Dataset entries
━━━━━━━━━━━━━━━━

Lemma delete_after_add_record_witness :
  snd (AddressBook.delete (Name.value (ContactRecord.name record_dee))
         (snd (AddressBook.add_record record_dee book_march)))
  = book_march.
Proof. apply (delete_after_add_record book_march record_dee). reflexivity. Defined.

(** ** Well-formed books *)

Lemma dict_set_Forall (P : string * ContactRecord.t -> Prop) (key : string)
      (v : ContactRecord.t) (data : AddressBook.t) :
  P (key, v) -> Forall P data -> Forall P (AddressBook.dict_set key v data).
Proof.
  intros Hv H. induction H as [|[k v'] data Hx Hd IH]; simpl.
  - constructor; [exact Hv | constructor].
  - destruct (String.eqb_spec k key) as [E|E]; constructor; auto.
    subst k. exact Hv.
Qed.

Lemma dict_del_Forall (P : string * ContactRecord.t -> Prop) (key : string)
      (data : AddressBook.t) :
  Forall P data -> Forall P (AddressBook.dict_del key data).
Proof.
  intros H. induction H as [|[k v'] data Hx Hd IH]; simpl; [constructor|].
  destruct (String.eqb k key); [exact Hd | constructor; auto].
Qed.

Lemma book_wf_set (book : AddressBook.t) (r : ContactRecord.t) :
  book_wf book -> record_wf r ->
  book_wf (AddressBook.dict_set (Name.value (ContactRecord.name r)) r book).
Proof.
  intros [Hk Hr] Hwf. split.
  - apply dict_set_NoDup, Hk.
  - apply dict_set_Forall; [split; [reflexivity | exact Hwf] | exact Hr].
Qed.

Lemma book_wf_get (book : AddressBook.t) (key : string) (r : ContactRecord.t) :
  book_wf book -> AddressBook.dict_get key book = Some r ->
  key = Name.value (ContactRecord.name r) /\ record_wf r.
Proof.
  intros [_ Hr] E. apply dict_get_In in E.
  rewrite Forall_forall in Hr. apply (Hr _ E).
Qed.

(** X12: the operations of the book keep it well formed: no name is a key
    twice, every record is stored under its own name, and every record is
    well formed.  [add_record] with a well-formed record and [delete] keep
    this, and the empty book has it. *)
Theorem book_operations_keep_wf :
  book_wf []
  /\ forall book, book_wf book ->
       (forall record, record_wf record ->
                       book_wf (snd (AddressBook.add_record record book)))
       /\ (forall n, book_wf (snd (AddressBook.delete n book)))
       /\ (forall n r, fst (AddressBook.find n book) = Ok (Some r) ->
                       Name.value (ContactRecord.name r) = n /\ record_wf r).
Proof.
  split; [split; constructor|].
  intros book Hwf. split; [|split].
  - intros record Hr. apply book_wf_set; assumption.
  - intros n. unfold AddressBook.delete, bind, get, ret, put. cbn [Ok].
    destruct (AddressBook.dict_get n book); cbn [snd]; [|exact Hwf].
    destruct Hwf as [Hk Hr]. split.
    + apply dict_del_NoDup, Hk.
    + apply dict_del_Forall, Hr.
  - intros n r H. unfold AddressBook.find, bind, get, ret in H.
    cbn [fst Ok] in H. inversion H as [E].
    destruct (book_wf_get _ _ _ Hwf E) as [Hn Hr]. auto.
Qed.
Lemma extended_parcel_loop_returns (ls : list CartLine) :
  Forall line_well_formed ls ->
  exists b : bool, result (Extended.parcel_loop ls) = Return b.
Proof.
  induction 1 as [| line ls (m & p & Hm & Hp) _ IH]; [exists true; reflexivity |].
  cbn [Extended.parcel_loop]. rewrite Hm. cbn [read]. rewrite result_bind.
  cbn [ret result snd].
  destruct (negb (field_eq_string (__typename m) "ProductVariant")).
  { exists false. reflexivity. }
  cbv zeta. rewrite Hp.
  destruct (is_null (weight m) || is_undefined (weight m) ||
            strict_eq_number (weight m) 0%float).
  { exists false. reflexivity. }
  destruct (gt (weight m) PARCEL_WEIGHT_THRESHOLD_LBS).
  { exists false. reflexivity. }
  exact IH.
Qed.

Lemma base_parcel_returns (ls : list CartLine) :
  Forall line_well_formed ls ->
  exists b : bool, result (Base.isCartParcelEligible (Val ls)) = Return b.
Proof.
  intros W. destruct ls as [| line ls]; [exists true; reflexivity |].
  apply (base_parcel_loop_returns W).
Qed.

Lemma extended_parcel_returns (ls : list CartLine) :
  Forall line_well_formed ls ->
  exists b : bool, result (Extended.isCartParcelEligible (Val ls)) = Return b.
Proof.
  intros W. destruct ls as [| line ls]; [exists true; reflexivity |].
  apply (extended_parcel_loop_returns W).
Qed.

Lemma decision_no_change (target : nullable PaymentMethod.t) :
  decision_for target NO_CHANGES.
Proof. left. reflexivity. Qed.

Lemma decision_hide (cc : PaymentMethod.t) : decision_for (Val cc) (hide cc).
Proof. right. exists cc. split; reflexivity. Qed.

Lemma base_run_shape (input : Input) (r : Result) :
  result (Base.cartPaymentMethodsTransformRun input) = Return r ->
  decision_for (Base.findCreditCardPaymentMethod (paymentMethods input)) r.
Proof.
  destruct (Base.findCreditCardPaymentMethod (paymentMethods input)) as [| | cc] eqn:F.
  - rewrite base_run_no_target by (rewrite F; reflexivity).
    intros [= <-]. apply decision_no_change.
  - rewrite base_run_no_target by (rewrite F; reflexivity).
    intros [= <-]. apply decision_no_change.
  - rewrite (base_run_result input F).
    destruct (result (Base.isCustomerEligible (customer_of input))) as [[|] | e];
      [| intros [= <-]; apply decision_hide | discriminate].
    destruct (result (Base.isCartParcelEligible (Val (lines_of input)))) as [[|] | e];
      [intros [= <-]; apply decision_no_change
      | intros [= <-]; apply decision_hide
      | discriminate].
Qed.

Lemma extended_run_shape (input : Input) (r : Result) :
  result (Extended.cartPaymentMethodsTransformRun input) = Return r ->
  decision_for (Extended.findCreditCardPaymentMethod (paymentMethods input)) r.
Proof.
  destruct (Extended.findCreditCardPaymentMethod (paymentMethods input))
    as [| | cc] eqn:F.
  - rewrite extended_run_no_target by (rewrite F; reflexivity).
    intros [= <-]. apply decision_no_change.
  - rewrite extended_run_no_target by (rewrite F; reflexivity).
    intros [= <-]. apply decision_no_change.
  - rewrite (extended_run_result input F).
    destruct (result (Extended.isCustomerEligible (customer_of input))) as [[|] | e];
      [| intros [= <-]; apply decision_hide | discriminate].
    destruct (result (Extended.isLocationEligible (purchasingCompany_of input)))
      as [[|] | e]; [| intros [= <-]; apply decision_hide | discriminate].
    destruct (result (Extended.isCartParcelEligible (Val (lines_of input))))
      as [[|] | e]; [| intros [= <-]; apply decision_hide | discriminate].
    destruct (result (Extended.isShippingMethodEligible
                        (Val (or_else ((cart input)?.deliveryGroups) []))))
      as [[|] | e];
      [intros [= <-]; apply decision_no_change
      | intros [= <-]; apply decision_hide
      | discriminate].
Qed.
Lemma add_inRange (mb : positive) (eb B : Z) (j : spec_float) (J : Z) :
  eb < 0 -> 0 <= B -> 0 <= J ->
  Zpos mb = B * 2 ^ (- eb) ->
  B + J < 2 ^ (Num.prec - 1) ->
  inRange 0 J j ->
  inRange B (B + J) (SFadd Num.prec Num.emax (S754_finite false mb eb) j).
Proof.
  intros Heb HB HJ Hmb Hsmall Hj.
  assert (Hpb : 0 < 2 ^ (- eb)) by (apply Z.pow_pos_nonneg; lia).
  destruct j as [[|]|s| |[|] mj ej]; cbn [inRange] in Hj; try contradiction.
  - (* adding zero *)
    cbn [SFadd inRange]. split; [lia|]. rewrite Hmb. nia.
  - destruct Hj as (Hej & _ & Hmj).
    cbn [SFadd cond_Zopp].
    set (ez := Z.min eb ej).
    destruct (shl_align_spec mb eb ez) as [_ Ha].
    destruct (shl_align_spec mj ej ez) as [_ Hb].
    replace (Z.min eb ez) with ez in Ha by lia.
    replace (Z.min ej ez) with ez in Hb by lia.
    set (a := fst (shl_align mb eb ez)) in *.
    set (b := fst (shl_align mj ej ez)) in *.
    cbn [Z.add binary_normalize]. unfold binary_round.
    set (M := (a + b)%positive).
    assert (HM : Zpos M = Zpos a + Zpos b) by (subst M; lia).
    set (e' := fexp Num.prec Num.emax (Zpos (digits2_pos M) + ez)).
    destruct (shl_align_spec M ez e') as [Hs Hz].
    destruct (shl_align M ez e') as [mz ez']. cbn [fst snd] in Hs, Hz.
    subst ez'.
    set (E := Z.min ez e') in *.
    (* the exact sum, on the exponent [ez] and on the exponent [E] *)
    assert (Hpz : 0 < 2 ^ (- ez)) by (apply Z.pow_pos_nonneg; lia).
    assert (Hae : Zpos a = B * 2 ^ (- ez)).
    { rewrite Ha, Hmb, <- Z.mul_assoc, <- Z.pow_add_r by lia.
      f_equal. f_equal. lia. }
    assert (Hbe : Zpos b <= J * 2 ^ (- ez)).
    { rewrite Hb.
      replace (- ez) with (- ej + (ej - ez)) by lia.
      rewrite Z.pow_add_r, Z.mul_assoc by lia.
      apply Z.mul_le_mono_nonneg_r; [|exact Hmj].
      apply Z.pow_nonneg. lia. }
    assert (Hsum : B * 2 ^ (- ez) <= Zpos M <= (B + J) * 2 ^ (- ez)) by lia.
    assert (HzE : B * 2 ^ (- E) <= Zpos mz <= (B + J) * 2 ^ (- E)).
    { rewrite Hz.
      replace (- E) with (- ez + (ez - E)) by lia.
      rewrite Z.pow_add_r, !Z.mul_assoc by lia.
      assert (0 <= 2 ^ (ez - E)) by (apply Z.pow_nonneg; lia).
      split; apply Z.mul_le_mono_nonneg_r; lia. }
    apply round_aux_bounds; try lia.
    apply fexp_neg_of_bound with (hi := B + J); lia.
Qed.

━━━━━━━━━━━━━━━━

WHAT YOU NEED TO DO —
Your task is to copy exactly, and only, the lines from the line with "apply Z.mul_le_mono_nonneg_r; [|exact" through the last line of the entries, both included.

RESPONSE TO THE TASK —
      apply Z.mul_le_mono_nonneg_r; [|exact Hmj].
      apply Z.pow_nonneg. lia. }
    assert (Hsum : B * 2 ^ (- ez) <= Zpos M <= (B + J) * 2 ^ (- ez)) by lia.
    assert (HzE : B * 2 ^ (- E) <= Zpos mz <= (B + J) * 2 ^ (- E)).
    { rewrite Hz.
      replace (- E) with (- ez + (ez - E)) by lia.
      rewrite Z.pow_add_r, !Z.mul_assoc by lia.
      assert (0 <= 2 ^ (ez - E)) by (apply Z.pow_nonneg; lia).
      split; apply Z.mul_le_mono_nonneg_r; lia. }
    apply round_aux_bounds; try lia.
    apply fexp_neg_of_bound with (hi := B + J); lia.
Qed.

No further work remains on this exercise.